New Forbes DNA Study Details the Origins of the Clan and Chief

Introduction


Genealogy and biology have combined to provide more details about the origin of Clan Forbes and the connections between many of our current members and Clan Chief Malcolm, Lord Forbes.


Many people use genetic analysis to break through barriers in their genealogical search for their ancestors. Every cell of your body normally contains 23 pairs of chromosomes, for a total of 46. Parents each pass on to their children half of a pair of chromosomes that carry deoxyribonucleic acid (DNA.) These recombine to create a unique individual. Sections of the recombined DNA are called genes that determine physical characteristics, passed on by each parent.


The most popular genetic tests purchased by consumers is an autosomal DNA tests (atDNA.) These tests can determine how closely related you are to someone else. The atDNA test can also provide an estimate of your ethnicity, or the regions of the world where your ancestors lived within the past few hundred years, or even a thousand or more, since people used to move a lot less often. However, these tests are only useful for the past six to eight generations due to the process of DNA recombination.


On the other hand, testing for “yDNA” can provide genetic information stretching back thousands of generations. One of the 26 pairs of chromosomes determine the biological gender of the child. The two types of these paired chromosomes are referred to as “X” and “Y.” Typically, human females have two X chromosomes while males possess an XY pairing. Since the female can only pass on a X chromosome, the type of chromosome the male passes on determines the gender. This means that the same Y chromosome has been passed down for millennia, changing only through natural mutation. The testing for this yDNA helps determine the origins of an individual if compared with samples found in specific areas of the world.

Just such a study has been conducted recently by Philip Stead in his dissertation as part of the requirements for the degree of Masters of Science (MSc) in Genealogical, Palaeographic and Heraldic Studies at the University of Strathclyde in Scotland. The Clan Forbes Society has received an advance of his report, title “Clan Forbes Family History Project: What Can yDNA and Autosomal DNA Analysis Conclude on the Degree of Relatedness among Clan Members and the Ancient Origins of the Chiefly Lineage?”
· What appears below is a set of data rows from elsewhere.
(* ===== verification/Service.v ===== *)
(** * The analytics service

    [analytics/src/analytics_service.rs] and [analytics-srv/src/main.rs]: the
    requests of the clients, decoded from CBOR, the queries of the tables of the
    lake, and the answers, record batches written as Parquet.  The statement of
    [query_streams] is built from the parts of the request that are present: its
    conditions name the placeholders of the values that are bound. *)

From S2P Require Import Prelude RustString Float Transit Queue Pod Parser PodParser Blocks.
From S2P Require Import Levels Deps LogEvents LogBlock Time Stream Wire LogEntry MetricsBlock.
From S2P Require Import Measure SpanEvents ThreadBlock ThreadBlockProcessor CallTree Arrow.
From S2P Require Import Tables Sql Lake Metadata Query SqlBridge.

(** ** Requests *)
Record FindProcessRequest := mkFindProcessRequest { fp_process_id : Uuid }.
Record QueryProcessesRequest := mkQueryProcessesRequest { qp_limit : Z; qp_begin : string; qp_end : string }.
Record QueryStreamsRequest := mkQueryStreamsRequest {
  qs_limit : Z;
  qs_begin : option string;
  qs_end : option string;
  qs_tag_filter : option string;
  qs_process_id : option Uuid
}.
Record QueryBlocksRequest := mkQueryBlocksRequest { qb_stream_id : Uuid }.
(** The four queries of the events of a stream have the same fields. *)
Record StreamRangeRequest := mkStreamRangeRequest {
  sr_limit : Z;
  sr_begin : string;
  sr_end : string;
  sr_stream_id : Uuid
}.
Definition QuerySpansRequest : Type := StreamRangeRequest.
Definition QueryThreadEventsRequest : Type := StreamRangeRequest.
Definition QueryLogEntriesRequest : Type := StreamRangeRequest.
Definition QueryMetricsRequest : Type := StreamRangeRequest.

(** [ArrowWriter]: a batch as a Parquet file *)
Class Parquet := write_parquet : RecordBatch -> exec buffer.

(** ** Statements *)

(** The answer of a statement: the selected columns, with their types, in order *)
Definition column_type (columns : list (string * sql_type)) (c : string) : option sql_type :=
  snd <$> List.find (fun col => String.eqb c col.1) columns.
Definition typed_columns (tcols : list (string * sql_type)) (columns : list string)
  : list (string * sql_type) := omap (fun c => (fun ty => (c, ty)) <$> column_type tcols c) columns.
Definition pg_row (columns : list (string * sql_type)) (r : row) : PgRow :=
  mkPgRow (pg_columns_of columns) (map (fun c => default VNull (r !! c.1)) columns).
Definition fetch_all (columns : list string) (name : string) (condition : row -> bool)
    (order : list row -> list row) (db : Db) : exec (list PgRow) :=
  rows ← select columns name condition order db;
  let tcols := match db !! name with Some t => t_columns t | None => [] end in
  Ok (map (pg_row (typed_columns tcols columns)) rows).

(** The key of [ORDER BY column], for a time *)
Definition time_key (column : string) (r : row) : Z :=
  match r !! column with Some (VTimestamp t) => t | _ => 2 ^ 80 end.
(** [LIMIT $n]: the database refuses a negative one. *)
Definition check_limit (limit : Z) : exec nat :=
  if limit <? 0 then bail "LIMIT must not be negative" else Ok (Z.to_nat limit).

Section service.
Context `{Compression} `{Cbor BlockPayload} `{Cbor (list UserDefinedType)} `{UuidText}.
Context `{ObjectPath} `{SqlOrder} `{Arrow} `{Xxh32} `{Rfc3339} `{Timestamptz} `{Parquet}.
Context `{Cbor FindProcessRequest} `{Cbor QueryProcessesRequest} `{Cbor QueryStreamsRequest}.
Context `{Cbor QueryBlocksRequest} `{Cbor StreamRangeRequest}.

Definition serialize_record_batch (record_batch : RecordBatch) : exec buffer := write_parquet record_batch.
Definition rows_response (rows : exec (list PgRow)) : exec buffer :=
  rows ← rows;
  batch ← with_context "converting rows to record batch" (rows_to_record_batch rows);
  serialize_record_batch batch.
(** A time that is bound is sent as one of the database. *)
Definition bind_time (t : DateTime) : sql_value := VTimestamp (stored_time t).

Definition process_select : list string :=
  ["process_id"; "exe"; "username"; "realname"; "computer"; "distro"; "cpu_brand"; "tsc_frequency";
   "start_time"; "start_ticks"; "insert_time"; "parent_process_id"; "properties"].
Definition service_find_process (lake : DataLakeConnection) (body : buffer) : exec buffer :=
  request ← with_context "parsing FindProcessRequest" (from_reader (T := FindProcessRequest) body);
  rows_response
    (fetch_all process_select "processes" (holds "process_id" OpEq (VUuid (fp_process_id request))) scan
       (db_pool lake)).

Definition service_query_processes (lake : DataLakeConnection) (body : buffer) : exec buffer :=
  request ← with_context "parsing QueryProcessesRequest" (from_reader (T := QueryProcessesRequest) body);
  begin_ ← with_context "parsing begin time range" (parse_from_rfc3339 (qp_begin request));
  end_ ← with_context "parsing end time range" (parse_from_rfc3339 (qp_end request));
  rows_response
    (n ← check_limit (qp_limit request);
     fetch_all process_select "processes"
       (fun r => holds "start_time" OpGe (bind_time begin_) r && holds "start_time" OpLt (bind_time end_) r)
       (fun l => firstn n (order_by (time_key "start_time") l)) (db_pool lake)).

(** *** query_streams *)

(** A condition of the statement, with the number of its placeholder *)
Inductive sql_condition :=
| InsertTimeAtLeast (placeholder : nat)
| InsertTimeBefore (placeholder : nat)
| ProcessIs (placeholder : nat)
| HasTag (placeholder : nat).
Definition format_postgres_placeholder (index : nat) : nat := (index + 1)%nat.

(** A placeholder is a value that was bound, the first one being [$1]. *)
Definition bound (binds : list sql_value) (placeholder : nat) : sql_value :=
  default VNull (match placeholder with O => None | S i => binds !! i end).
Definition eval_condition (binds : list sql_value) (c : sql_condition) (r : row) : bool :=
  match c with
  | InsertTimeAtLeast n => holds "insert_time" OpGe (bound binds n) r
  | InsertTimeBefore n => holds "insert_time" OpLt (bound binds n) r
  | ProcessIs n => holds "process_id" OpEq (bound binds n) r
  | HasTag n => holds_tag "tags" (bound binds n) r
  end.

Record streams_statement := mkStreamsStatement {
  ss_conditions : list sql_condition;
  ss_limit_placeholder : nat;
  ss_binds : list sql_value
}.
Definition push_condition (c : nat -> sql_condition) (conditions : list sql_condition) : list sql_condition :=
  conditions ++ [c (format_postgres_placeholder (length conditions))].
Definition is_none {A} (o : option A) : bool := match o with None => true | Some _ => false end.
Definition opt_list {A} (o : option A) : list A := match o with Some a => [a] | None => [] end.

Definition make_streams_statement (request : QueryStreamsRequest) : exec streams_statement :=
  if (is_none (qs_begin request) || is_none (qs_end request)) && is_none (qs_process_id request)
  then bail "Time range or process_id have to be provided" else
  '(begin_time, conditions) ←
    match qs_begin request with
    | Some time_str =>
        t ← with_context "parsing begin time range" (parse_from_rfc3339 time_str);
        Ok (Some t, push_condition InsertTimeAtLeast [])
    | None => Ok (None, [])
    end;
  '(end_time, conditions) ←
    match qs_end request with
    | Some time_str =>
        t ← with_context "parsing end time range" (parse_from_rfc3339 time_str);
        Ok (Some t, push_condition InsertTimeBefore conditions)
    | None => Ok (None, conditions)
    end;
  let conditions := if is_none (qs_process_id request) then conditions
                    else push_condition ProcessIs conditions in
  let conditions := if is_none (qs_tag_filter request) then conditions
                    else push_condition HasTag conditions in
  let limit_placeholder := format_postgres_placeholder (length conditions) in
  let binds :=
    opt_list (bind_time <$> begin_time) ++ opt_list (bind_time <$> end_time)
    ++ opt_list (VUuid <$> qs_process_id request) ++ opt_list (VText <$> qs_tag_filter request)
    ++ [VBigint (qs_limit request)] in
  Ok (mkStreamsStatement conditions limit_placeholder binds).

Definition stream_select : list string := ["stream_id"; "process_id"; "tags"; "properties"].
Definition run_streams_statement (db : Db) (s : streams_statement) : exec (list PgRow) :=
  if negb (forallb sendable (ss_binds s)) then bail "invalid byte sequence for encoding" else
  match ss_conditions s, bound (ss_binds s) (ss_limit_placeholder s) with
  | _ :: _, VBigint limit =>
      n ← check_limit limit;
      fetch_all stream_select "streams"
        (fun r => forallb (fun c => eval_condition (ss_binds s) c r) (ss_conditions s))
        (fun l => firstn n (order_by (time_key "insert_time") l)) db
  | _, _ => bail "syntax error"
  end.
Definition service_query_streams (lake : DataLakeConnection) (body : buffer) : exec buffer :=
  request ← with_context "parsing QueryStreamsRequest" (from_reader (T := QueryStreamsRequest) body);
  statement ← make_streams_statement request;
  rows_response (run_streams_statement (db_pool lake) statement).

(** *** The other queries *)
Definition block_select : list string :=
  ["block_id"; "stream_id"; "process_id"; "begin_time"; "begin_ticks"; "end_time"; "end_ticks";
   "nb_objects"; "object_offset"; "payload_size"].
Definition service_query_blocks (lake : DataLakeConnection) (body : buffer) : exec buffer :=
  request ← with_context "parsing QueryBlocksRequest" (from_reader (T := QueryBlocksRequest) body);
  rows_response
    (fetch_all block_select "blocks" (holds "stream_id" OpEq (VUuid (qb_stream_id request)))
       (order_by (time_key "begin_time")) (db_pool lake)).

(** The four queries of a stream: [name] is the context of the decoding of the
    request, [context] that of the query. *)
Definition stream_range_query (name context : string)
    (query : Uuid -> DateTime -> DateTime -> Z -> exec RecordBatch) (body : buffer) : exec buffer :=
  request ← with_context name (from_reader (T := StreamRangeRequest) body);
  begin_ ← with_context "parsing begin time range" (parse_from_rfc3339 (sr_begin request));
  end_ ← with_context "parsing end time range" (parse_from_rfc3339 (sr_end request));
  batch ← with_context context (query (sr_stream_id request) begin_ end_ (sr_limit request));
  serialize_record_batch batch.
Definition service_query_spans (lake : DataLakeConnection) : buffer -> exec buffer :=
  stream_range_query "parsing QuerySpansRequest" "query_spans"
    (fun stream_id begin_ end_ limit => query_spans lake limit stream_id begin_ end_).
Definition service_query_thread_events (lake : DataLakeConnection) : buffer -> exec buffer :=
  stream_range_query "parsing QueryThreadEventsRequest" "query_thread_events"
    (fun stream_id begin_ end_ limit => query_thread_events lake limit stream_id begin_ end_).
Definition service_query_log_entries (lake : DataLakeConnection) : buffer -> exec buffer :=
  stream_range_query "parsing QueryLogEntriesRequest" "query_log_entries"
    (fun stream_id begin_ end_ limit => query_log_entries lake stream_id begin_ end_ limit).
Definition service_query_metrics (lake : DataLakeConnection) : buffer -> exec buffer :=
  stream_range_query "parsing QueryMetricsRequest" "query_log_entries"
    (fun stream_id begin_ end_ limit => query_metrics lake limit stream_id begin_ end_).

(** ** The server

    An answer is the status and the body; that of an error is its messages.
    A panic aborts the task of the connection, and there is no answer. *)
Inductive Response := Success (body : buffer) | Failure (msgs : list string).
Definition status (r : Response) : Z := match r with Success _ => 200 | Failure _ => 500 end.
Definition bytes_response (result : exec buffer) : exec Response :=
  match result with
  | Ok bytes => Ok (Success bytes)
  | Err e => Ok (Failure e)
  | Panic => Panic
  | Ub => Ub
  | Diverges => Diverges
  end.

Definition request_handler (name : string) (f : DataLakeConnection -> buffer -> exec buffer)
    (service : DataLakeConnection) (body : buffer) : exec Response :=
  bytes_response (with_context name (f service body)).
Definition find_process_request := request_handler "find_process" service_find_process.
Definition query_processes_request := request_handler "query_processes" service_query_processes.
Definition query_streams_request := request_handler "query_streams" service_query_streams.
Definition query_blocks_request := request_handler "query_blocks" service_query_blocks.
Definition query_spans_request := request_handler "query_spans" service_query_spans.
Definition query_thread_events_request := request_handler "query_thread_events" service_query_thread_events.
Definition query_log_entries_request := request_handler "query_log_entries" service_query_log_entries.
Definition query_metrics_request := request_handler "query_metrics" service_query_metrics.

(** The router: the handler of a path *)
Definition serve_http_route (path : string) : option (DataLakeConnection -> buffer -> exec Response) :=
  if String.eqb path "/analytics/find_process" then Some find_process_request
  else if String.eqb path "/analytics/query_processes" then Some query_processes_request
  else if String.eqb path "/analytics/query_streams" then Some query_streams_request
  else if String.eqb path "/analytics/query_blocks" then Some query_blocks_request
  else if String.eqb path "/analytics/query_spans" then Some query_spans_request
  else if String.eqb path "/analytics/query_log_entries" then Some query_log_entries_request
  else if String.eqb path "/analytics/query_metrics" then Some query_metrics_request
  else if String.eqb path "/analytics/query_thread_events" then Some query_thread_events_request
  else None.
End service.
Since 2020, Mr. Stead has administered the Forbes Surname yDNA Project based at FamilyTreeDNA, one of the largest DNA testing services. He used the test results of the original 210 member of the group, plus another 46 that were recruited since his research was announced a year ago. He used the 256 members as the basis for his study, combining both DNA analysis and genealogical information. Each of the participants have been assigned designations to ensure anonymity.


Origins of the Scots


Mr. Stead provided context for his study by summarizing the history of the people who inhabited what is now called Scotland. Archaeological evidence indicates that the area was inhabited by humans as early as 11,000 B.C., in the Paleolithic era. Some artifacts indicate “hunter-gatherer” people living throughout the Mesolithic period, from about 10,800 B.C. to 4,100 B.C.


Between 4000 B.C. and 2500 B.C., people migrated from western Europe. Based on extensive DNA research, we now know that about 90% of this Neolithic population of Britain was replaced by the “Bell Beaker” (BB) people who migrated westwards from Eastern Europe during the Bronze Age. They received their name after the inverted-bell beaker drinking vessel discovered at many archeological sites. Human remains from the Neolithic period tested positive for a specific kind of yDNA, identified the haplogroup I2-M438. The BB remains were significantly reported as being R1b-L21 haplogroup.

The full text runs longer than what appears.